I think it's simple.

mask1 = l1==l2 
mask2 = ~mask1
  • I see that bool's algebra is working on a list comparation. But is that possible to return bool mask for all logical operation? I see here that you show me something like logical AND for two lists and logical NAND for two lists. Have you solution for OR operation, NOR operation, EX-OR operation, EX-NOR operation on two lists? – luki May 16 '23 at 21:39
0

Let's explore the alternatives in more detail

Your array (l2 similar)

In [18]: l1
Out[18]: array([nan, nan, nan,  5., nan,  6., nan, nan,  8., nan])

In [19]: l1.dtype
Out[19]: dtype('float64')

Using the isnan test:

In [20]: np.isnan(l1)
Out[20]: 
array([ True,  True,  True, False,  True, False,  True,  True, False,
        True])

and combineing them:

In [21]: np.isnan(l1)|np.isnan(l2)
Out[21]: 
array([ True,  True,  True, False,  True, False,  True,  True,  True,
        True])

since nan propagate, we could test after

In [25]: l1+l2
Out[25]: array([nan, nan, nan, 10., nan, 12., nan, nan, nan, nan])

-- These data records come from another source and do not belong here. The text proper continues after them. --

(** * kmer-abund-hist: abundance aggregation and histogram construction

    A shallow embedding of [kmer-abund-hist.py] (function [abundhist]) and
    the properties its specification states about it.

    Python integers are [Z]; k-mer hash values (64-bit unsigned) are [N];
    Python dictionaries are stdpp [gmap]s; the console, the plot and the
    CSV files are a log of events; a raised exception ends the run and
    keeps the log written so far.

    [numpy.histogram] and [numpy.linspace] belong to an external library.
    They are modelled in module [numpy] after the library's algorithm for
    an integer bin count with an explicit range, with exact rationals [Q]
    where the library computes in binary64: rounding of the bin edges is
    not modelled. *)

From Stdlib Require Import ZArith QArith Qround Lqa String Ascii List Lia.
From Stdlib Require Import Sorting.Sorted DecimalString DecimalPos DecimalZ.
From stdpp Require Import gmap strings list fin_maps.

Open Scope Z_scope.

(** ** Exceptions, events and the two monads *)

Inductive exception : Type :=
| ValueError (msg : string)
| NameError (name : string)
| UnboundLocalError (name : string).

(** What a run does to the outside world, in order. *)
Inductive event : Type :=
| set_quiet_ev (quiet : bool)
| notify_ev (s : string) (args : list Z)
| barh_ev (counts : list Z) (labels : list string)
| show_ev
| open_ev (path : string)
| writerow_ev (path : string) (row : list string)
| close_ev (path : string).

(** A computation that may raise. *)
Definition result (A : Type) : Type := exception + A.

#[global] Instance result_ret : MRet result := fun A x => inr x.
#[global] Instance result_bind : MBind result := fun A B f m =>
  match m with
  | inl e => inl e
  | inr x => f x
  end.

Definition raise {A : Type} (e : exception) : result A := inl e.

(** A computation that may raise and that writes to the event log. *)
Definition M (A : Type) : Type := list event -> list event * result A.

#[global] Instance M_ret : MRet M := fun A x log => (log, inr x).
#[global] Instance M_bind : MBind M := fun A B f m log =>
  match m log with
  | (log', inl e) => (log', inl e)
  | (log', inr x) => f x log'
  end.

Definition lift {A : Type} (r : result A) : M A := fun log => (log, r).
Definition emit (e : event) : M unit := fun log => (log ++ [e], inr tt).

(** The log and the outcome of a whole run. *)
Definition run {A : Type} (m : M A) : list event * result A := m [].

(** ** Python built-ins *)

(** [sub in s] on strings: [sub] occurs in [s] as a contiguous substring. *)
Fixpoint py_in (sub s : string) : bool :=
  String.prefix sub s ||
  match s with
  | EmptyString => false
  | String _ s' => py_in sub s'
  end.

(** [str(x)] of an integer. *)
Definition str (x : Z) : string := NilZero.string_of_int (Z.to_int x).

(** [len(l)]. *)
Definition len {A : Type} (l : list A) : Z := Z.of_nat (length l).

(** [max(l)]: raises on an empty sequence. *)
Definition py_max (l : list Z) : result Z :=
  match l with
  | [] => raise (ValueError "max() arg is an empty sequence")
  | x :: l' => mret (foldl Z.max x l')
  end.

(** Truth value of an optional string argument ([None] and [''] are false). *)
Definition truthy (o : option string) : bool :=
  match o with
  | None => false
  | Some s => negb (String.eqb s "")
  end.

(** ** Name resolution

    The names the module binds (lines 9-18, 21 and 59) and the built-ins the
    function uses.  Any other global name raises [NameError] when it is
    evaluated. *)
Definition module_globals : list string :=
  ["sys"; "argparse"; "numpy"; "collections"; "tpl"; "sourmash";
   "sourmash_args"; "add_moltype_args"; "add_ksize_arg"; "set_quiet";
   "notify"; "main"; "abundhist"]%string.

l1==l2 is the equivalent of testing l1-l2 for 0s.

In [27]: l1-l2
Out[27]: array([nan, nan, nan,  0., nan,  0., nan, nan, nan, nan])

In [28]: l1==l2
Out[28]: 
array([False, False, False,  True, False,  True, False, False, False,
       False])

I could run some timeit tests, but for such small arrays they won't tell us a lot. np.isnan is a numpy compiled function and fast enough.

The unique thing about nan is that it never equals itself. Hense your true or false arrays.

In [36]: l1==np.nan
Out[36]: 
array([False, False, False, False, False, False, False, False, False,
       False])

Making your arrays with None, makes a object dtype (not float)

In [38]: l11
Out[38]: array([None, None, None, 5, None, 6, None, None, 8, None], dtype=object)

None is different that there is only one None, so is/== is true, but size comparisons are meaningless

In [51]: None is None
Out[51]: True

In [52]: None==None
Out[52]: True

In [53]: None==3
Out[53]: False

In [54]: None<3
---------------------------------------------------------------------------
TypeError                                 Traceback (most recent call last)
Cell In[54], line 1
----> 1 None<3

TypeError: '<' not supported between instances of 'NoneType' and 'int'

np.isnan can't be run on this l11 object dtype array, since it requires floats

I believe pandas has some broader tests thatn np.isnan but I don't have that installed on this computer.